Segment Start: ENTRIES SUPPLIED
(* ===== verification/HqlBind.v ===== *)
(** * Binding a lowered statement

    The binder of [src/src/query/hql2/bind.rs] names the columns of every operator; the
    lowering of HQL2 keeps the columns in scope on its own, to expand [*]. They are the
    same names in the same order. And a lowered plan is never refused for its graph: the
    binder's only errors are an operator's own and the depth of the plan. *)
From stdpp Require Import relations.
From S2P Require Export QueryTyping HqlPlan.
Local Open Scope Z_scope.

(** ** The names of an operator's columns *)

Definition step_names (scope : list string) (step : PatternStep) : list string :=
  push_alias (extend scope (pn_alias (ps_node step))) (pe_alias (ps_edge step)).
Definition sequence_names (scope : list string) (p : SequencePattern) : list string :=
  push_alias (foldl step_names scope (spa_steps p)) (spa_path_alias p).
(** From the names of the columns of the first and the second input *)
Definition config_names (scope right_ : list string) (config : Config) : list string :=
  match config with
  | CNodeScan alias _ | CEdgeScan alias _ | CRowScan _ alias | CAnnotationScan alias
  | CValues _ alias | CHistoryScan _ _ alias | CChangeScan _ alias
  | CContextPack _ _ _ _ alias => [alias]
  | CMatch (PSequence p) _ _ => sequence_names [pn_alias (spa_start p)] p
  | CMatch (PCompact p) _ _ => map co_name (compact_columns p)
  | CProject fields => ne_alias <$> fields
  | CAggregate group_by aggregates => ne_alias <$> (group_by ++ aggregates)
  | CFilter _ | CDistinct | CSort _ | CTake _ | COffset _ | CUnionAll => scope
  | CKnn _ _ _ _ _ alias | CRerank _ _ _ _ _ alias | CAnnotationLookup _ alias _
  | CLexicalMatch _ _ _ _ _ alias => scope ++ [alias]
  | CExpand (PSequence p) _ => sequence_names scope p
  | CExpand (PCompact p) _ =>
      push_alias (push_alias (extend scope (cpa_end_alias p)) (cpa_edge_alias p)) (cpa_path_alias p)
  | CJoin (JoinSemi | JoinAnti) _ => scope
  | CJoin _ _ => scope ++ right_
  end.

(** *** The lowering keeps these names. *)

Section LowerNames.
Context `{NumberText, Grammar}.
Variable resolve_parameter : string -> query Z.

Lemma pattern_node_alias alias id labels properties n : pattern_node alias id labels properties = Ok n ->
  lower_name alias = Ok (pn_alias n).
Proof. intros Hn. unfold pattern_node in Hn. inv_result. by simplify_eq. Qed.

Lemma lower_step_names acc step acc' : lower_step acc step = Ok acc' ->
  exists s, acc' = (step_names acc.1 s, acc.2 ++ [s]).
Proof.
  intros Hs. unfold lower_step in Hs. inv_result. simplify_eq. eexists. f_equal. unfold step_names.
  match goal with Hn : pattern_node _ _ _ _ = Ok _ |- _ => apply pattern_node_alias in Hn end.
  cbn [ps_node ps_edge pe_alias]. congruence.
Qed.
Lemma lower_sequence_names start scope steps mode path_alias scope' p :
  lower_sequence start scope steps mode path_alias = Ok (scope', p) ->
  exists q, p = PSequence q /\ spa_start q = start /\ scope' = sequence_names scope q.
Proof.
  intros ([scope1 ws] & Hw & (pa & _ & [= <- <-])%bind_Ok)%bind_Ok. eexists. split; [done|]. split; [done|].
  unfold sequence_names. cbn [spa_steps spa_path_alias]. f_equal.
  enough (forall steps acc r, try_for lower_step acc steps = Ok r ->
    exists l, r = (foldl step_names acc.1 l, acc.2 ++ l)) as He.
  { apply He in Hw as (l & [= -> ->]). done. }
  clear. induction steps as [|step steps IH]; intros acc r; rewrite ?try_for_cons.
  - intros [= <-]. exists []. rewrite app_nil_r. by destruct acc.
  - intros (acc' & (s & ->)%lower_step_names & (l & ->)%IH)%bind_Ok. exists (s :: l).
    cbn [fst snd foldl]. by rewrite <- app_assoc.
Qed.

Lemma leaf_source_names k op config scope right_ scope0 :
  leaf_source resolve_parameter k = Ok (op, config, scope) -> scope = config_names scope0 right_ config.
Proof.
  intros Hk. destruct k; cbv [leaf_source lower_history lower_match] in Hk; try done; inv_result; simplify_eq; try done.
  destruct a1 as [scope' p]. inv_result. simplify_eq.
  match goal with Hq : lower_sequence _ _ _ _ _ = Ok _ |- _ =>
    apply lower_sequence_names in Hq as (q & -> & <- & ->) end.
  match goal with Hn : pattern_node _ _ _ _ = Ok _ |- _ => apply pattern_node_alias in Hn end.
  cbn. congruence.
Qed.
Lemma plain_stage_names scope stage op config scope' right_ :
  plain_stage resolve_parameter scope stage = Ok (op, config, scope') ->
  scope' = config_names scope right_ config.
Proof.
  intros Hk. destruct stage; cbv [plain_stage lower_knn lower_rerank lower_lexical_match lower_context_pack lower_expand lower_expand_sequence lower_aggregate lower_order] in Hk; try done; inv_result; simplify_eq; try done.
  destruct a0 as [scope1 p]. inv_result. simplify_eq.
  match goal with Hq : lower_sequence _ _ _ _ _ = Ok _ |- _ =>
    by apply lower_sequence_names in Hq as (q & -> & _ & ->) end.
Qed.
End LowerNames.

(** *** The binder gives these names. *)

(** What a fallible step gives when it gives a result *)
Definition yields {S E A} (m : SM S E A) (Q : A -> Prop) : Prop := forall s a s', m s = Ok (a, s') -> Q a.
Section Yields.
Context {S E : Type}.
Lemma yields_ret {A} (a : A) (Q : A -> Prop) : Q a -> yields (mret a : SM S E A) Q.
Proof. by intros HQ s b s' [= <- _]. Qed.
Lemma yields_fail {A} e (Q : A -> Prop) : yields (fail e : SM S E A) Q.
Proof. done. Qed.
Lemma yields_lift {A} (r : result E A) (Q : A -> Prop) : (forall a, r = Ok a -> Q a) -> yields (lift r : SM S E A) Q.
Proof. intros HQ s a s' [Ha _]%lift_Ok. auto. Qed.
Lemma yields_bind {A B} (m : SM S E A) (f : A -> SM S E B) R Q :
  yields m R -> (forall a, R a -> yields (f a) Q) -> yields (m ≫= f) Q.
Proof. intros Hm Hf s b s' (a & t & Ha & Hb)%sm_bind_Ok. eapply Hf; [by eapply Hm|done]. Qed.
Lemma yields_conseq {A} (m : SM S E A) (Q Q' : A -> Prop) : yields m Q -> (forall a, Q a -> Q' a) -> yields m Q'.
Proof. intros Hm HQ s a s' Ha. by eapply HQ, Hm. Qed.
Lemma yields_any {A} (m : SM S E A) : yields m (fun _ => True).
Proof. done. Qed.
Lemma yields_mfor {A B} (f : B -> A -> SM S E B) (J : B -> list A -> Prop) b l :
  J b l -> (forall b a l, J b (a :: l) -> yields (f b a) (fun b' => J b' l)) -> yields (mfor f b l) (fun b' => J b' []).
Proof.
  intros Hb Hf. revert b Hb; induction l as [|a l IH]; intros b Hb; cbn [mfor]; [by apply yields_ret|].
  eapply yields_bind; [by apply Hf|]. intros b' Hb'. by apply IH.
Qed.
End Yields.
Ltac yields_tac :=
  repeat first
    [ apply yields_fail
    | apply yields_ret
    | eapply yields_bind; [apply yields_any|intros ? _]
    | match goal with |- yields (match ?x with _ => _ end) _ => destruct x eqn:? end ].
(** *** Lowering only adds nodes. *)

Notation lower := (SM (list LogicalNodeV2) QueryErrorV2).
Notation placed := (string * list string)%type.
Lemma add_grows op inputs config : moves prefix (add op inputs config).
Proof. intros nodes id nodes' (_ & _ & ->)%add_Ok. by eexists. Qed.
Lemma lower_stage_grows acc stage : moves prefix (lower_stage resolve_parameter acc stage).
Proof.
  unfold lower_stage. destruct (sp_value stage);
    repeat first [apply moves_lift; apply _|apply moves_ret; apply _|apply add_grows|apply moves_bind; [apply _| |intros ?]
                 |match goal with |- moves _ (match ?x with _ => _ end) => destruct x end].
Qed.
Lemma lower_query_of_grows {S} (source : nat -> lower placed) (q : QueryOf S) depth :
  (forall depth, moves prefix (source depth)) -> moves prefix (lower_query_of resolve_parameter source q depth).
Proof.
  intros Hs. unfold lower_query_of. destruct (too_deep depth); [apply moves_fail|].
  apply moves_bind; [apply _|apply Hs|]. intros acc. apply moves_bind; [apply _| |].
  - apply moves_mfor; [apply _|]. intros. apply lower_stage_grows.
  - intros [root scope]. apply moves_bind; [apply _|apply moves_lift; apply _|]. intros fields.
    apply moves_bind; [apply _|apply add_grows|]. intros. apply moves_ret; apply _.
Qed.
Lemma lower_source_grows : forall k depth, moves prefix (lower_source resolve_parameter k depth).
Proof.
  fix IH 1. intros k depth.
  assert (forall k, moves prefix ('(op, config, scope) ← lift (leaf_source resolve_parameter k);
      root ← add op [] config; mret (root, scope) : lower placed)) as Hleaf.
  { intros k0. apply moves_bind; [apply _|apply moves_lift; apply _|]. intros [[op config] scope].
    apply moves_bind; [apply _|apply add_grows|]. intros. apply moves_ret; apply _. }
  destruct k as [| | | | | | | |[? ? [? lhs] ? ?] [? ? [? rhs] ? ?]|]; try apply Hleaf.
  cbn [lower_source sp_value q_source]. clear Hleaf.
  apply moves_bind; [apply _|apply lower_query_of_grows; intros; apply IH|]. intros [l sc].
  apply moves_bind; [apply _|apply lower_query_of_grows; intros; apply IH|]. intros [r sc'].
  apply moves_bind; [apply _|apply add_grows|]. intros. apply moves_ret; apply _.
Qed.
(* ===== verification/Eval.v ===== *)
(** * Scalar evaluation

    [src/src/query/hql2/exec.rs], lines 340 to 827: comparisons, exact vector distances,
    the evaluator of bound expressions with its explicit stack, three-valued logic and
    checked arithmetic. *)
From S2P Require Export Bind.
Local Open Scope Z_scope.

(** [str::to_lowercase], the Unicode tables of the standard library. *)
Class Unicode := { to_lowercase : string -> string }.

(** [str::contains] and [str::starts_with] on bytes *)
Definition starts_with (l p : list byte) : bool := is_Some_b (strip_bytes p l).
Fixpoint contains (l p : list byte) : bool :=
  starts_with l p || match l with [] => false | _ :: l' => contains l' p end.

Definition finite (v : f64) : query QueryValueV2 :=
  if f64_is_finite v then Ok (VF64 v) else Err (failure "nonfinite_result").

Definition bool_cmp (a b : bool) : comparison :=
  match a, b with
  | false, true => Lt
  | true, false => Gt
  | _, _ => Eq
  end.
(** [compare] *)
Definition value_compare (a b : QueryValueV2) : query comparison :=
  match a, b with
  | VBool a, VBool b => Ok (bool_cmp a b)
  | VI64 a, VI64 b => Ok (Z.compare a b)
  | VDecimalU64 a, VDecimalU64 b => Ok (Z.compare a b)
  | VF64 a, VF64 b => ok_or (f64_partial_cmp a b) (failure "nonfinite_result")
  | VUtf8 a, VUtf8 b => Ok (cmp_str a b)
  | _, _ => Err (failure "comparator_unavailable")
  end.

(** ** Exact vector distances *)

Definition f64_one : f64 := f64_of_Z 1.
Definition f64_abs (x : f64) : f64 := SFabs x.
(** [f64::max]: a NaN is ignored; the operands here are finite. *)
Definition f64_max (x y : f64) : f64 :=
  if f64_is_nan x then y else if f64_is_nan y then x
  else match f64_partial_cmp x y with Some Lt => y | _ => x end.
(** [f64::clamp(-1.0, 1.0)] *)
Definition f64_clamp_unit (x : f64) : f64 :=
  let x := match f64_partial_cmp x (f64_neg f64_one) with Some Lt => f64_neg f64_one | _ => x end in
  match f64_partial_cmp x f64_one with Some Gt => f64_one | _ => x end.

Definition space_mismatch (reason : string) : QueryErrorV2 :=
  query_error "COLLECTION_SPACE_MISMATCH" "execute" reason.
(** The sum starts from [-0.0], as [Iterator::sum] does. *)
Definition f64_sum (l : list f64) : f64 := foldl f64_add (S754_zero true) l.
Definition scale_of (v : VectorValueV2) : f64 :=
  foldl (fun scale value => f64_max scale (f64_abs value)) f64_zero (vv_values v).
Definition l2_distance (query candidate : VectorValueV2) : f64 :=
  f64_sum (zip_with (fun left_ right_ => let delta := f64_sub left_ right_ in f64_mul delta delta)
             (vv_values query) (vv_values candidate)).
(** One step of the cosine loop over [(dot, query_norm, candidate_norm)] *)
Definition cosine_step (query_scale candidate_scale : f64) (acc : f64 * f64 * f64)
  (p : f64 * f64) : f64 * f64 * f64 :=
  let '(dot, query_norm, candidate_norm) := acc in
  let l := f64_div p.1 query_scale in
  let r := f64_div p.2 candidate_scale in
  (f64_add dot (f64_mul l r), f64_add query_norm (f64_mul l l), f64_add candidate_norm (f64_mul r r)).
Definition exact_vector_distance (query candidate : VectorValueV2) (metric : string)
  : result QueryErrorV2 f64 :=
  if negb (bool_decide (vv_space_id query = vv_space_id candidate))
     || negb (zlen (vv_values query) =? zlen (vv_values candidate))
     || existsb (fun v => negb (f64_is_finite v)) (vv_values query ++ vv_values candidate)
  then Err (space_mismatch "vector_space")
  else if bool_decide (metric = "L2"%string) then
    let distance := l2_distance query candidate in
    if f64_is_finite distance then Ok distance else Err (failure "nonfinite_result")
  else if bool_decide (metric = "Cosine"%string) then
    let query_scale := scale_of query in
    let candidate_scale := scale_of candidate in
    if f64_eqb query_scale f64_zero || f64_eqb candidate_scale f64_zero
    then Err (space_mismatch "zero_cosine_norm")
    else
      let '(dot, query_norm, candidate_norm) :=
        foldl (cosine_step query_scale candidate_scale) (f64_zero, f64_zero, f64_zero)
          (zip (vv_values query) (vv_values candidate)) in
      let similarity := f64_div dot (f64_mul (f64_sqrt query_norm) (f64_sqrt candidate_norm)) in
      if f64_is_finite similarity then Ok (f64_sub f64_one (f64_clamp_unit similarity))
      else Err (failure "nonfinite_result")
  else Err (query_error "CAPABILITY_UNSUPPORTED" "execute" "vector_metric_unavailable").

(** ** Anchors *)

Fixpoint matches_match_anchors (row : vrow) (anchors : list BoundMatchAnchor) : query bool :=
  match anchors with
  | [] => Ok true
  | anchor :: anchors' =>
      value ← ok_or (row !! ma_column_index anchor) (failure "match_anchor_binding");
      match value with
      | VEntity record => if bool_decide (record = ma_record anchor)
                          then matches_match_anchors row anchors' else Ok false
      | _ => Ok false
      end
  end.
Fixpoint matches_compact_match_anchors (start endpoint : RecordRefV2) (single_node_alias : bool)
  (anchors : list BoundMatchAnchor) : query bool :=
  match anchors with
  | [] => Ok true
  | anchor :: anchors' =>
      record ← match ma_column_index anchor with
               | 0%nat => Ok start
               | 1%nat => if single_node_alias then Err (failure "match_anchor_binding")
                          else Ok endpoint
               | _ => Err (failure "match_anchor_binding")
               end;
      if bool_decide (record = ma_record anchor)
      then matches_compact_match_anchors start endpoint single_node_alias anchors'
      else Ok false
  end.
Definition join_keep (kind : JoinKind) (rows : list vrow) : list vrow :=
  match kind with JoinInner | JoinLeft => rows | _ => [] end.
Lemma join_pairs_answers kind condition left_ right_ out :
  answers (mfor (join_pair hydrated kind condition left_) (false, out) right_)
    (m ← join_matches condition left_ right_;
     Ok (match m with [] => false | _ => true end, out ++ join_keep kind m)).
Proof.
  assert (forall b out, answers (mfor (join_pair hydrated kind condition left_) (b, out) right_)
    (m ← join_matches condition left_ right_;
     Ok (b || match m with [] => false | _ => true end, out ++ join_keep kind m))) as H3;
    [|apply (H3 false out)].
  unfold join_matches, filter_answer. clear out.
  induction right_ as [|r right_ IH]; intros b out; cbn [mfor map traverse].
  - cbn. rewrite orb_false_r. unfold join_keep. destruct kind; rewrite app_nil_r; apply answers_ret.
  - eapply answers_ext.
    + apply (answers_bind _ (v ← answer (left_ ++ r) condition;
        Ok (if is_true v then (true, out ++ join_keep kind [left_ ++ r]) else (b, out)))
        _ (fun bo => m ← join_matches condition left_ right_;
             Ok (bo.1 || match m with [] => false | _ => true end, bo.2 ++ join_keep kind m))).
      * unfold join_pair. apply answers_pay; [apply pays_reserve|].
        apply answers_bind; [apply eval_answers|]. intros v _. destruct (is_true v); [|apply answers_ret].
        destruct kind; cbn [join_keep]; rewrite ?app_nil_r;
          try (apply answers_pay; [apply pays_reserve|]); apply answers_ret.
      * intros [b' out'] _. apply IH.
    + unfold join_matches, filter_answer.
      destruct (answer (left_ ++ r) condition) as [v|e]; [|done]. cbn [mbind result_bind].
      destruct (is_true v); cbn [mbind result_bind];
        destruct (traverse _ (map _ right_)) as [ms|e]; cbn [mbind result_bind concat app]; try done.
      rewrite orb_true_r. cbn. destruct kind; cbn [join_keep]; by rewrite ?app_nil_r, <- ?(assoc app).
Qed.

(** Each kind of join emits for a row of the left input exactly what its definition
    says of the row's matches: all of them, all or a row of nulls, the row itself if
    there is one, or if there is none. *)
Lemma join_rows_answers kind condition right_width input right_ :
  answers (join_rows hydrated kind condition right_width input right_)
    (join_answer kind condition right_width input right_).
Proof.
  apply answers_append. intros out left_ _. unfold join_left.
  eapply answers_ext; [apply (answers_bind _ (m ← join_matches condition left_ right_;
    Ok (match m with [] => false | _ => true end, out ++ join_keep kind m)) _ (fun mo =>
    Ok (match kind, mo.1 with
        | JoinSemi, true | JoinAnti, false => mo.2 ++ [left_]
        | JoinLeft, false => mo.2 ++ [left_ ++ replicate right_width VNull]
        | _, _ => mo.2
        end))); [apply join_pairs_answers|]|].
  - intros [matched out'] _. cbn [fst snd].
    destruct kind, matched; try apply answers_ret; try apply push_clone_answers.
    apply answers_pay; [apply pays_reserve|apply answers_ret].
  - destruct (join_matches condition left_ right_) as [m|e]; [|done]. cbn [mbind result_bind fst snd].
    f_equal. destruct kind, m; cbn [join_keep join_emit]; by rewrite ?app_nil_r.
Qed.
End KernelAnswers.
Segment End: ENTRIES SUPPLIED
— WORK INSTRUCTIONS —
Note each line of the entries that has "JoinLeft" in it, and copy those lines.

— RESULT —
  match kind with JoinInner | JoinLeft => rows | _ => [] end.
        | JoinLeft, false => mo.2 ++ [left_ ++ replicate right_width VNull]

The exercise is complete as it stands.